Splits a batch of sentences to its respective model.

If single sentence is assigned to several tasks (i.e. same corpus but different tasks), then the model assignment for this batch is randomly chosen.

Parameters:
  • sentences (Union[list[Sentence], Sentence]) – batch of sentences

  • all_tasks (bool) – use all tasks of each sentence. If deactivated, a random task will be sampled

Return type:

dict[str, list[int]]

Returns: Key-value pairs as (task_id, list of sentences ids in batch)

evaluate(data_points, gold_label_type, out_path=None, main_evaluation_metric=('micro avg', 'f1-score'), evaluate_all=True, **evalargs)View on GitHub#

Evaluates the model.
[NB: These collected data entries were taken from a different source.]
Definition exec_d_move (i : Instruction) (op : Mapping) : R unit :=
  REQUIRE_ISA D_ISA_EXT ;;
  fp_prepare_instr ;;
  f1 ← fp_reg_f64 (rs1 i); f2 ← fp_reg_f64 (rs2 i);
  match op with
  | FSGNJ_D => fp_set_f64 (rd i) (f64_sgnj f1 f2) ;; fp_set_dirty
  | FSGNJN_D => fp_set_f64 (rd i) (f64_sgnj f1 (uint64 (Z.lnot f2))) ;; fp_set_dirty
  | FSGNJX_D => fp_set_f64 (rd i) (f1 .^ (f2 .& F64_SIGN_BIT)) ;; fp_set_dirty
  | _ => skip
  end.

Definition exec_d_compare (i : Instruction) (op : Mapping) : R unit :=
  REQUIRE_ISA D_ISA_EXT ;;
  fp_prepare_instr ;;
  a ← fp_reg_f64 (rs1 i); b ← fp_reg_f64 (rs2 i);
  let compare r := v ← fp_call r; set_reg (rd i) (b2z v) ;; fp_update_exception_flags in
  match op with
  | FEQ_D => compare (f64_eq a b)
  | FLT_D => compare (f64_lt a b)
  | FLE_D => compare (f64_le a b)
  | FCLASS_D => set_reg (rd i) (int32 (f64_classify a))
  | _ => skip
  end.

Definition exec_d_convert (i : Instruction) (op : Mapping) : R unit :=
  REQUIRE_ISA D_ISA_EXT ;;
  a ← fp_reg_f64 (rs1 i); f ← fp_reg_f32 (rs1 i); x ← reg (rs1 i);
  match op with
  | FCVT_S_D => fp_rounding (fun rm => f64_to_f32 rm a) (fp_set_f32 (rd i))
  | FCVT_D_S => fp_rounding (fun _ => f32_to_f64 f) (fp_set_f64 (rd i))
  | FCVT_W_D => fp_rounding (fun rm => f64_to_i32 rm a) (fun v => set_reg (rd i) (int32 v))
  | FCVT_WU_D => fp_rounding (fun rm => f64_to_ui32 rm a) (fun v => set_reg (rd i) (int32 v))
  | FCVT_D_W => fp_rounding (fun _ => i32_to_f64 x) (fp_set_f64 (rd i))
  | FCVT_D_WU => fp_rounding (fun _ => ui32_to_f64 (uint32 x)) (fp_set_f64 (rd i))
  | _ => skip
  end.

(** ** Privileged instructions *)

Definition exec_wfi : R unit :=
  release_lr_sc_reservation ;;
  s ← s_mode; tw ← csr_field csrs.mstatus mstatus.tw;
  when (s && nonzero tw) RAISE_ILLEGAL_INSTRUCTION ;;
  u ← u_mode; misa ← csr_reg csrs.misa;
  when (u && has_supervisor_mode_extension misa) RAISE_ILLEGAL_INSTRUCTION ;;
  ignore ← read ignore_wfi; local ← has_local_pending_enabled_interrupts;
  when (negb ignore && negb local) wait_wfi_event.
Returns a Result object containing evaluation results and a loss value.

Parameters:
  • data_points – batch of sentences

  • gold_label_type (str) – if evaluate_all is False, specify the task to evaluate by the task_id.

  • out_path (Union[str, Path, None]) – if not None, predictions will be created and saved at the respective file.

  • main_evaluation_metric (tuple[str, str]) – Specify which metric to highlight as main_score

  • evaluate_all (bool) – choose if all tasks should be evaluated, or a single one, depending on gold_label_type

  • **evalargs – arguments propagated to flair.nn.Model.evaluate()

Return type:

Result

Returns: Tuple of Result object and loss value (float)

get_used_tokens(corpus, context_length=0, respect_document_boundaries=True)View on GitHub#
Return type:

Iterable[list[str]]

property label_type#

Each model predicts labels of a certain type.

classmethod load(model_path)View on GitHub#

Loads a Flair model from the given file or state dictionary.

Parameters:

model_path (Union[str, Path, dict[str, Any]]) – Either the path to the model (as string or Path variable) or the already loaded state dict.

Return type:

MultitaskModel

Returns:

The loaded Flair model.